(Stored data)
● ● ● ●
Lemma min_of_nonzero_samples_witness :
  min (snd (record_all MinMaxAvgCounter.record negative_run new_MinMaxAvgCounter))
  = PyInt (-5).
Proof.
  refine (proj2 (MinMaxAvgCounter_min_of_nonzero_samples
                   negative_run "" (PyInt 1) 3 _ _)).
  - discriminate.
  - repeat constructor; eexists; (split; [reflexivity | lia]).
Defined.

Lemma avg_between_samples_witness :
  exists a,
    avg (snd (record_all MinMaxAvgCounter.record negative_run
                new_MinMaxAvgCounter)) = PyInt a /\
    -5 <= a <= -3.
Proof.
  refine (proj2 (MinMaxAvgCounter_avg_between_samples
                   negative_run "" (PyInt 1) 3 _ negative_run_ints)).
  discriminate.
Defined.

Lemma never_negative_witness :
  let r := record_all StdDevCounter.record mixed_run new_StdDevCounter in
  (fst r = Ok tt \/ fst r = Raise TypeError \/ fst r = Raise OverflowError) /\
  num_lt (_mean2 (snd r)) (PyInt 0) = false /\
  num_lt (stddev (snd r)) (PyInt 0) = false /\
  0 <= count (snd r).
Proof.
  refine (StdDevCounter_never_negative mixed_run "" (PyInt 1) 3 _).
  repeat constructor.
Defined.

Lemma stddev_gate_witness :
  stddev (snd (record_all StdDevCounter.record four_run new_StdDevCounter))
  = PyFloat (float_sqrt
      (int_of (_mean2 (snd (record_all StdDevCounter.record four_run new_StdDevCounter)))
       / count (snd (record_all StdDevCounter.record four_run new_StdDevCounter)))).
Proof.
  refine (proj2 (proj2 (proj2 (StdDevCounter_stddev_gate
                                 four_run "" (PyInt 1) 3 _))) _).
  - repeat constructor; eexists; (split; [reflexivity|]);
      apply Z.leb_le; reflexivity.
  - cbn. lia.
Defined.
● ● ● ●
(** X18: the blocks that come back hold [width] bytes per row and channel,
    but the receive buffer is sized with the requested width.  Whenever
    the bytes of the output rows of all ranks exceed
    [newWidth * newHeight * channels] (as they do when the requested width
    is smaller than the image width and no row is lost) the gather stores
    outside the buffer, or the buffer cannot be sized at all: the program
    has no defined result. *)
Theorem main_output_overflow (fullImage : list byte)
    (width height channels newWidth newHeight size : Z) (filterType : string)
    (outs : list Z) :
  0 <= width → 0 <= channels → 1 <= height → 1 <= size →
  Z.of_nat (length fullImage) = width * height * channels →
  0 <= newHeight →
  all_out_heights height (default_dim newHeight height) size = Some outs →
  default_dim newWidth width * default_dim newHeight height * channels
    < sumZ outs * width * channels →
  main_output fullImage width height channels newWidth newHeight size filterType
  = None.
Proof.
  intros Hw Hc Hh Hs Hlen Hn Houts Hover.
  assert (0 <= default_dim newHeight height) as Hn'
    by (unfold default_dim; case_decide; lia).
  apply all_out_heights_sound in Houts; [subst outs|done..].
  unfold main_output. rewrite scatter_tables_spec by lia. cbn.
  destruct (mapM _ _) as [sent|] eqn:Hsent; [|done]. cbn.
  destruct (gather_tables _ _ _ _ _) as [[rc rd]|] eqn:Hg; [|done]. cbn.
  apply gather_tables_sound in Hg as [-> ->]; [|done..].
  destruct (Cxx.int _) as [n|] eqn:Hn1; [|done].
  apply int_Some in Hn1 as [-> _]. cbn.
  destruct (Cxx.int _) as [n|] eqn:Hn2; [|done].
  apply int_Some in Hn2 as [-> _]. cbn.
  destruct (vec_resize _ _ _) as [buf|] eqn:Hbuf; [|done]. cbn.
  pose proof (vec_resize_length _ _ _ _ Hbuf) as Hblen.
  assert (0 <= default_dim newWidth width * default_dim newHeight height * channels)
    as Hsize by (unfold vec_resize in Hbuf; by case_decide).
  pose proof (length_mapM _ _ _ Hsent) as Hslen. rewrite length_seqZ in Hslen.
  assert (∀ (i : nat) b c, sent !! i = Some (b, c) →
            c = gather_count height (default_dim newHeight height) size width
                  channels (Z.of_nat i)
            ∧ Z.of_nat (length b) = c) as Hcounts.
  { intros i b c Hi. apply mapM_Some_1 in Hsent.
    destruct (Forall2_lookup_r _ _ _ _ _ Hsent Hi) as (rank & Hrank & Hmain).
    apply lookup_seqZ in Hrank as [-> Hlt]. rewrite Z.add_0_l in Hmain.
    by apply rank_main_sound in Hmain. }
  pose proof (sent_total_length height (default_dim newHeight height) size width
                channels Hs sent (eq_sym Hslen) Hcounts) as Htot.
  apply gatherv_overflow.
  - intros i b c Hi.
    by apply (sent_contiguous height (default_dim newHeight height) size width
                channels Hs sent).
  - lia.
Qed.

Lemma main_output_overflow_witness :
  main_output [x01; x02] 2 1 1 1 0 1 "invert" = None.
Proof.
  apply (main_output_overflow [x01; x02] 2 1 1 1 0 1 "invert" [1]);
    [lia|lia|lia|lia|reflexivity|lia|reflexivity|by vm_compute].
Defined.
● ● ● ●
▶ _Task prompt_
Gather each line of the records holding the string "Lemma".

▶ _Output of the exercise_
Lemma min_of_nonzero_samples_witness :
Lemma avg_between_samples_witness :
Lemma never_negative_witness :
Lemma stddev_gate_witness :
Lemma main_output_overflow_witness :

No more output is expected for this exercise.